Return exactly the span that opens with the line containing "- split; [exact E|exact HC]." and closes with the final line of the records, both included.

Segment Start: INPUT

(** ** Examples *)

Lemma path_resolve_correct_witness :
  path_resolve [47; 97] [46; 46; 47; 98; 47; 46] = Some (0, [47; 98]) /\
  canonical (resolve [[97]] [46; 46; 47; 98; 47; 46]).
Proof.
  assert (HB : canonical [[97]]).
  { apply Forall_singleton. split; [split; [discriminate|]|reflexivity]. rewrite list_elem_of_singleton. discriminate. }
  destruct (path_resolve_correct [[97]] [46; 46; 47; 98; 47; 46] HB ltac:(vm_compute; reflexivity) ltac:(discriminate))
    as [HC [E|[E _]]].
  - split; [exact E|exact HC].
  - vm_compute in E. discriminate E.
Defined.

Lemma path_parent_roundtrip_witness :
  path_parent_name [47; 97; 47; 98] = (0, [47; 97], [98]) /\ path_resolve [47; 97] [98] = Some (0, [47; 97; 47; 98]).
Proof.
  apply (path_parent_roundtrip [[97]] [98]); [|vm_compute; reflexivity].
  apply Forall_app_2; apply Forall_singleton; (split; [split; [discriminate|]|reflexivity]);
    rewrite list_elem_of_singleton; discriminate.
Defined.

Segment End: INPUT

▸ **OUTPUT FOR THIS TASK**:
  - split; [exact E|exact HC].
  - vm_compute in E. discriminate E.
Defined.

Lemma path_parent_roundtrip_witness :
  path_parent_name [47; 97; 47; 98] = (0, [47; 97], [98]) /\ path_resolve [47; 97] [98] = Some (0, [47; 97; 47; 98]).
Proof.
  apply (path_parent_roundtrip [[97]] [98]); [|vm_compute; reflexivity].
  apply Forall_app_2; apply Forall_singleton; (split; [split; [discriminate|]|reflexivity]);
    rewrite list_elem_of_singleton; discriminate.
Defined.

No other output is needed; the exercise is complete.